Move-in Closer and Shoot
- Move-in closer and shoot. Treat your smartphone as a camera with a prime lens
- Crop the images later. This gives more leeway while quality is not compromised
- Have one of the smartphones with two or more cameras of different focal lengths, which allow for the optical zoom
Further Reading: Smartphone Photography Courses
Use the Grid on the Camera App
Use the grid in the smartphone is even more critical than in the DSLRs. DSLRs provide us with scope to do corrections later, including the perspective and distortion corrections. The straightening of the images is absolutely no problem at all.
In smartphone cameras, every pixel becomes more important, and hence you don’t want to lose them for these common issues which can be fixed while shooting. Also, you won’t usually get the proper lens parameters like the DSLRs do that allow for lens corrections.

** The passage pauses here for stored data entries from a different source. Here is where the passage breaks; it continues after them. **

(** A packet is never sent on a disabled channel: whatever channel, hash and peer a sender
    names, the slot picked is one of the table's and enabled. *)
Theorem send_channel_enabled cfg boot ops peers dest i wire_hash (s := chans_run (Some cfg) boot ops)
    (k := meshtastic_channels_resolve_send_index s peers dest i wire_hash) :
  config_ok cfg -> Forall op_ok ops ->
  (k < meshtastic_channels_count)%nat /\ ch_role (slot_at s k) <> ROLE_DISABLED /\
  ((i < meshtastic_channels_count)%nat -> ch_role (slot_at s i) <> ROLE_DISABLED -> k = i).
Proof.
  intros Hc Ho. pose proof (run_ready cfg boot ops Hc Ho) as Hr. fold s in Hr.
  subst k. clearbody s. destruct Hr as [[[Hs Hidx Hok Hrole] Hp] Ht Hf Hctx].
  unfold meshtastic_channels_resolve_send_index.
  assert (Hen : forall j, enabled (slot_at s j) = true <-> ch_role (slot_at s j) <> ROLE_DISABLED).
  { intros j. unfold enabled. by rewrite negb_true_iff, Z.eqb_neq. }
  destruct ((i <? MESHTASTIC_MAX_CHANNELS)%nat && enabled (slot_at s i)) eqn:E1.
  { apply andb_true_iff in E1 as [E1 E2]. apply Nat.ltb_lt in E1. apply Hen in E2. done. }
  match goal with |- ?A /\ ?P /\ ?Q => cut ((A /\ P) /\ Q); [tauto|] end.
  split; [|intros Hi He; apply Nat.ltb_lt in Hi; apply Hen in He; unfold meshtastic_channels_count in Hi; by rewrite Hi, He in E1].
  clear E1. destruct (if negb (wire_hash =? 0) then _ else _) as [j|] eqn:E2.
  - destruct (Z.eqb_spec wire_hash 0); [done|]. cbn [negb] in E2. apply List.find_some in E2 as [Hj E2].
    apply list_elem_of_In, slot_id_iff in Hj. unfold meshtastic_channels_decrypt_for_hash in E2.
    apply andb_true_iff in E2 as [_ E2]. apply Z.eqb_eq in E2. split; [done|]. intros Hd.
    assert (Hh : channel_hashes s !! j = Some (channel_generate_hash s j)) by (apply Hf; [done | right; by rewrite Hd]).
    rewrite Hh in E2. unfold channel_generate_hash, channel_get_key, slot_key in E2.
    replace (MESHTASTIC_MAX_CHANNELS <=? j)%nat with false in E2 by (symmetry; by apply Nat.leb_gt).
    rewrite Hd, orb_true_r in E2. by cbn in E2.
  - clear E2. assert (Hprim : (primary_index s < MESHTASTIC_MAX_CHANNELS)%nat /\ ch_role (slot_at s (primary_index s)) <> ROLE_DISABLED) by (by rewrite Hp).
    destruct (_ && _); [|done]. destruct (peers dest) as [ch|]; [|done]. cbv zeta.
    destruct (negb (ch =? 0) && _ && _) eqn:E; [|done]. cbn [default from_option id].
    apply andb_true_iff in E as [E E2]. apply andb_true_iff in E as [_ E1]. apply Nat.ltb_lt in E1. by apply Hen in E2.
Qed.
(* ===== verification/ConfigStore.v ===== *)
(** * The configuration store (src/src/meshtastic_config_store.c, meshtastic_settings.c)

    The node's configuration in RAM, section by section with the version of each, and the
    records it is kept in on flash: what a setter, a merge, a load, a save, a flush and a
    wipe do to both. The build modelled is a node's: the settings and the administration
    are in, the lockdown and the attachment head are not. The settings subsystem is what its
    documentation says: a record written with success is the one that is loaded, one whose
    write failed is the old or the new one, and a load hands over the records there are, in
    any order. The protocol-buffer library is the class [ConfigCodec]. A C string is its
    bytes up to the terminator. *)
From Stdlib Require Import Floats.SpecFloat.
From S2P Require Import Prelude Hlc Regions TxPower Channels Presets.
Open Scope Z_scope.
#[local] Open Scope c_scope.

(** ** Data *)

Definition STORE_RECORD_VERSION : Z := 1.
Definition STORE_RECORD_VERSION_MIN : Z := 1.
Definition STORE_RECORD_HEADER_LEN : nat := 4.
Definition OWNER_LONG_NAME_LEN : nat := 40.
Definition OWNER_SHORT_NAME_LEN : nat := 5.
Definition MESHTASTIC_CANNED_MESSAGES_LEN : nat := 201.
Definition MESHTASTIC_STORE_VALUE_MAX : nat := 256.
Definition STORE_OWNER_RECORD_V1_LEN : nat := 46.
Definition STORE_OWNER_RECORD_LEN : nat := 48.
Definition STORE_CANNED_RECORD_LEN : nat := 202.
Definition STORE_POSITION_FIXED_RECORD_LEN : nat := 18.
Definition STORE_HLC_RECORD_LEN : nat := 17.
Definition POSITION_SEED_VERSION : Z := 1.
Definition toy_env (seed : Z) : pki_env := PkiEnv (Some (replicate 32 seed)) None 1 2.
Definition minted (seed : Z) : pki := set_g_have_key true (pki_generate (toy_env seed) pki_boot).1.
Definition node_a : pki := minted 3.
Definition node_b : pki := minted 5.
Definition meets (node : Z) (peer p : pki) : pki := meshtastic_pki_set_pending_key node (g_pub peer) p.

Lemma direct_message_arrives_witness :
  exists wire, meshtastic_pki_encrypt 2 1 77 [104; 105] 64 (Some 9) (nodedb_zero 1) (meets 2 node_b node_a) = Val wire /\
    length wire = 14%nat /\
    meshtastic_pki_decrypt 1 77 wire 64 (nodedb_zero 1) (meets 1 node_a node_b) = Val [104; 105].
Proof.
  apply (direct_message_arrives (meets 2 node_b node_a) (meets 1 node_a node_b) (nodedb_zero 1) (nodedb_zero 1) 1 2 77
    [104; 105] 9 (put_le64 (toy_val (g_priv node_a) * get_le32 0 (g_pub node_b)))
    (toy_pad 32 (put_le64 (toy_val (g_priv node_a) * get_le32 0 (g_pub node_b))))
    ([104; 105] ++ toy_pad 8 (meshtastic_pki_nonce_build 77 1 9)) 64 64);
    try (vm_compute; reflexivity).
  - unfold in_u32, UINT32_MAX. lia.
  - discriminate.
  - unfold MESHTASTIC_PKI_OVERHEAD. cbn. lia.
  - cbn. lia.
Defined.

Definition toy_pboot (seed : Z) (fl : gmap string (list Z)) : pboot := PBoot (toy_boot fl) all_made (toy_env seed).
Abbreviation toy_first := (node_boot toy_build (toy_pboot 3 ∅) ∅).
(** An operator's security section without a key, a save that fails at the channels, a reset
    that keeps the identity. *)
Definition toy_life : list node_event := [
  EvStore (OpAdminSetConfig (toy_cenv 2000) (CSecurity (set_sc_is_managed true security_zero)));
  EvStore (OpSave (fun name => if String.eqb name "meshtastic/channel/2" then Refused EIO true else Made));
  EvStore (OpWipe all_made true)].
Definition toy_after : pnode := foldl (node_step toy_build) toy_first toy_life.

How to use the grid on Smartphone Camera
- Make sure the horizon is properly straight and matched with either the 2nd or the 1st horizontal line in the rule of thirds grid
- Make sure the angles that you choose are straight. Unless you are sure of the creative angles, try to keep the horizon straight and don’t have converging parallel lines like those of high-rise buildings
- The grid also helps in better framing so that you can reduce wastage of pixels while cropping
Photography becomes more straightforward when you can go close to the subjects and offer an unparalleled view. Focusing on details and filling the frame makes it easier to focus on the subject. It brings a natural depth of field into play, making certain parts of the frame naturally blurred out.
The macro mode of phone camera especially allows us to go really close. Going close will enable us to explore an almost inter-personal angle where we find details as well as a very shallow depth of field.
The language of macro photography is beautiful when explored carefully, and smartphones make it much easier to shoot macro as compared to DSLRs because of the extra cost required. A great tool to use while shooting portraits, food, or even some products, going close brings out the best of the phone camera.
Go Wide – Smartphone Camera
Precisely the opposite side of the spectrum, going wide allows one to have a pleasing view if appropriately used. Think of all the landscapes and city-scapes and how they leave us wide-eyed with wonder, quite literally.
Also, the ability to use negative space properly will come in handy when going wide, especially when shooting portraits and landscapes.
Remember using the grids while shooting with negative space, and you will have better compositions every time. You must remember the good old rule of thirds; major subjects must be placed near one of the four points of intersection when a frame is divided into nine equal parts using two pairs of parallel lines.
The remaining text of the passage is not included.